Германия не платит, потому что она платит за свои грехи, а не за грехи союзников.
— Вопрос по финским лагерям поднимался неоднократно, — пояснили в ФГУ “Фонд взаимопонимания и примирения”, который осуществляет выплаты из средств германского фонда. — Немцы утверждают, что нет доказательств того, что лагеря на территории Финляндии создавались по распоряжению именно немецких властей.
С формальной точки зрения — да и с точки зрения международного права — все правильно, не придерешься.
Правительство СССР не поднимало этот вопрос по вполне понятным причинам — в благодарность за то, что в конце войны финны против нас не воевали.
Российские чиновники пошли еще дальше, решив отнять у узников финских концлагерей последние льготы...
Эйно Ильич Сякки — этнический финн и тоже прошел через финские лагеря. Ему ни от родного государства, ни от чужого ничего не надо. Эйно Ильич — успешливый фермер, разъезжает по своим полям с мобильником и достраивает собственный порт на несколько лодок.
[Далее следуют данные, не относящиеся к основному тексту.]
(* ===== verification/TxRelay.v ===== *)
(** * Transaction relay (net/tx_relay, and the transaction parts of the message handlers of net/net.cpp)

    Which transactions were announced to which peer, requested from whom and since when, and lately refused; the handlers of an
    announcement and of an arriving transaction over the memory pool.  The clock is a time in nanoseconds, and the verdict of the
    validator on an arriving transaction is an argument. *)

From S2P Require Import Prelude Uint256 Transaction Fees BlockTxs Doubles Mempool.

Definition TX_REQUEST_TIMEOUT : Z := 60.
Definition TX_ANNOUNCE_TTL : Z := 15.
Definition TX_REJECT_TTL : Z := 900.

Record CTxRelayManager := mkRelay {
  tx_inv_sent : gmap Z (gset uint256);
  tx_in_flight : gmap uint256 Z;
  tx_request_time : gmap uint256 Z;
  recently_announced : gmap uint256 Z;
  recently_rejected : gmap uint256 Z
}.
Definition new_CTxRelayManager : CTxRelayManager := mkRelay ∅ ∅ ∅ ∅ ∅.

Definition ShouldAnnounce (r : CTxRelayManager) (peer_id : Z) (txid : uint256) : bool :=
  match tx_inv_sent r !! peer_id with None => true | Some s => negb (bool_decide (txid ∈ s)) end.

Definition MarkAnnounced (r : CTxRelayManager) (now peer_id : Z) (txid : uint256) : CTxRelayManager :=
  mkRelay (<[peer_id := {[ txid ]} ∪ default ∅ (tx_inv_sent r !! peer_id)]> (tx_inv_sent r)) (tx_in_flight r) (tx_request_time r)
    (<[txid := now]> (recently_announced r)) (recently_rejected r).

Definition AlreadyHave (r : CTxRelayManager) (txid : uint256) (mempool : CTxMemPool) : bool :=
  Exists mempool txid || bool_decide (is_Some (tx_in_flight r !! txid)) || bool_decide (is_Some (recently_rejected r !! txid)).

Definition MarkRequested (r : CTxRelayManager) (now : Z) (txid : uint256) (peer_id : Z) : CTxRelayManager :=
  mkRelay (tx_inv_sent r) (<[txid := peer_id]> (tx_in_flight r)) (<[txid := now]> (tx_request_time r)) (recently_announced r) (recently_rejected r).

Definition MarkRejected (r : CTxRelayManager) (now : Z) (txid : uint256) : CTxRelayManager :=
  mkRelay (tx_inv_sent r) (tx_in_flight r) (tx_request_time r) (recently_announced r) (<[txid := now]> (recently_rejected r)).

Definition RemoveInFlight (r : CTxRelayManager) (txid : uint256) : CTxRelayManager :=
  mkRelay (tx_inv_sent r) (delete txid (tx_in_flight r)) (delete txid (tx_request_time r)) (recently_announced r) (recently_rejected r).

(** Whole seconds from a time point to now. *)
Definition elapsed (now since : Z) : Z := Z.quot (i64 (now - since)) (10 ^ 9).
Definition kept (now ttl : Z) (m : gmap uint256 Z) : gmap uint256 Z := filter (fun e => elapsed now e.2 < ttl) m.

Definition trim_inv_sent (m : gmap Z (gset uint256)) : gmap Z (gset uint256) :=
  if (100 <? size m)%nat then
    foldl (fun m peer => match m !! peer with
                         | Some s => if (50 <? size m)%nat && (100 <? size s)%nat then delete peer m else m
                         | None => m
                         end) m (merge_sort Z.le (elements (dom m)))
  else m.

Definition CleanupExpired (r : CTxRelayManager) (now : Z) : CTxRelayManager :=
  let request_time := kept now TX_REQUEST_TIMEOUT (tx_request_time r) in
  mkRelay (trim_inv_sent (tx_inv_sent r))
    (filter (fun e => ~ (is_Some (tx_request_time r !! e.1) /\ request_time !! e.1 = None)) (tx_in_flight r))
    request_time (kept now TX_ANNOUNCE_TTL (recently_announced r)) (kept now TX_REJECT_TTL (recently_rejected r)).

Definition Relay_PeerDisconnected (r : CTxRelayManager) (peer_id : Z) : CTxRelayManager :=
  mkRelay (delete peer_id (tx_inv_sent r)) (filter (fun e => e.2 <> peer_id) (tx_in_flight r))
    (filter (fun e => tx_in_flight r !! e.1 <> Some peer_id) (tx_request_time r)) (recently_announced r) (recently_rejected r).

Definition Relay_GetStats (r : CTxRelayManager) : nat * nat * nat :=
  (sum_list_with (fun e => size e.2) (map_to_list (tx_inv_sent r)), size (tx_in_flight r), size (recently_announced r)).

(** ** The handlers *)

Section Handlers.
  Variable SHA3_256 : list Z -> uint256.

(** One turn of the loop over the peers. *)
Definition announce_one (now : Z) (txid : uint256) (exclude_peer : Z) (force_reannounce : bool) (acc : list Z * CTxRelayManager) (peer : Z)
  : list Z * CTxRelayManager :=
  let '(sent, r) := acc in
  if peer =? exclude_peer then (sent, r)
  else if negb force_reannounce && negb (ShouldAnnounce r peer txid) then (sent, r)
  else (sent ++ [peer], MarkAnnounced r now peer txid).

(** [peers] are the connected peers that completed the handshake and relay transactions. *)
Definition AnnounceTransactionToPeers (r : CTxRelayManager) (now : Z) (txid : uint256) (exclude_peer : Z) (force_reannounce : bool) (peers : list Z)
  : list Z * CTxRelayManager :=
  foldl (announce_one now txid exclude_peer force_reannounce) ([], r) peers.

(** An announcement of one transaction; the result says whether it is requested. *)
Definition on_tx_inv (r : CTxRelayManager) (now peer_id : Z) (txid : uint256) (mempool : CTxMemPool) : bool * CTxRelayManager :=
  if AlreadyHave r txid mempool then (false, r) else (true, MarkRequested r now txid peer_id).

(** An arriving transaction: [checked] is the fee the validator found, or that it refused; [peers] are those to announce to. *)
Definition on_tx (r : CTxRelayManager) (mempool : CTxMemPool) (now peer_id : Z) (tx : CTransaction) (checked : option Z)
    (fail : option alloc_failure) (time height : Z) (peers : list Z) : list Z * CTxRelayManager * CTxMemPool :=
  let txid := Tx_GetHash SHA3_256 tx in
  let r := RemoveInFlight r txid in
  if Exists mempool txid then ([], r, mempool)
  else
    match checked with
    | None => ([], MarkRejected r now txid, mempool)
    | Some fee =>
        match AddTx SHA3_256 fail mempool (Some tx) fee time height time false with
        | (Err _, mempool, _) => ([], r, mempool)
        | (Ok _, mempool, _) => let '(sent, r) := AnnounceTransactionToPeers r now txid peer_id false peers in (sent, r, mempool)
        end
    end.

Inductive RelayEvent :=
| EvInv (now peer : Z) (txid : uint256)
| EvTx (now peer : Z) (tx : CTransaction) (checked : option Z) (fail : option alloc_failure) (time height : Z) (peers : list Z)
| EvAnnounce (now : Z) (txid : uint256) (exclude : Z) (force : bool) (peers : list Z)
| EvPool (mempool : CTxMemPool).

(** What an event sends: requests for transactions, and announcements to peers. *)
Record Sent := mkSent { requests : list uint256; announcements : list (Z * uint256) }.

(** One event.  [EvPool] is any change of the pool by other parts. *)
Definition relay_step (s : CTxRelayManager * CTxMemPool) (e : RelayEvent) : Sent * (CTxRelayManager * CTxMemPool) :=
  let '(r, p) := s in
  match e with
  | EvInv now peer txid => let '(req, r) := on_tx_inv r now peer txid p in (mkSent (if req : bool then [txid] else []) [], (r, p))
  | EvTx now peer tx checked fail time height peers =>
      let '(sent, r, p) := on_tx r p now peer tx checked fail time height peers in
      (mkSent [] ((fun peer => (peer, Tx_GetHash SHA3_256 tx)) <$> sent), (r, p))
  | EvAnnounce now txid exclude force peers =>
      let '(sent, r) := AnnounceTransactionToPeers r now txid exclude force peers in (mkSent [] ((fun peer => (peer, txid)) <$> sent), (r, p))
  | EvPool p => (mkSent [] [], (r, p))
  end.

Fixpoint relay_run (s : CTxRelayManager * CTxMemPool) (l : list RelayEvent) : Sent * (CTxRelayManager * CTxMemPool) :=
  match l with
  | [] => (mkSent [] [], s)
  | e :: l' =>
      let '(x, s) := relay_step s e in let '(y, s) := relay_run s l' in
      (mkSent (requests x ++ requests y) (announcements x ++ announcements y), s)
  end.

(** ** Announcements *)

Definition announced (r : CTxRelayManager) (a : Z * uint256) : Prop := exists s, tx_inv_sent r !! a.1 = Some s /\ a.2 ∈ s.

Lemma ShouldAnnounce_iff r peer txid : ShouldAnnounce r peer txid = true <-> ~ announced r (peer, txid).
Proof.
  unfold ShouldAnnounce, announced. cbn. destruct (tx_inv_sent r !! peer) as [s|]; [|split; [intros _ (x & [=] & _)|done]].
  rewrite negb_true_iff, bool_decide_eq_false. naive_solver.
Qed.

Lemma MarkAnnounced_iff r now peer txid a : announced (MarkAnnounced r now peer txid) a <-> a = (peer, txid) \/ announced r a.
Proof.
  unfold announced, MarkAnnounced. destruct a as [q t]. cbn. destruct (decide (q = peer)) as [->|Hq].
  - rewrite lookup_insert_eq. split.
    + intros (s & [= <-] & [->%elem_of_singleton|Ht]%elem_of_union); [by left|right]. destruct (tx_inv_sent r !! peer) as [s|]; [eauto|set_solver].
    + intros [[= ->]|(s & -> & Ht)]; eexists; (split; [done|]); set_solver.
  - rewrite lookup_insert_ne by done. naive_solver.
Qed.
Старикам и старухам помогает чем может — присылает им дров вместе с молодцами, чтобы на зиму накололи. Если хороший улов, подкидывает бывшим финским рабам рыбешки.
Он считает, что на своем — пусть маленьком — уровне поступает по справедливости.
Жаль, что на территории двух соседних государств, уже шесть десятков лет заявляющих о дружбе и взаимном уважении, Эйно Ильич такой один.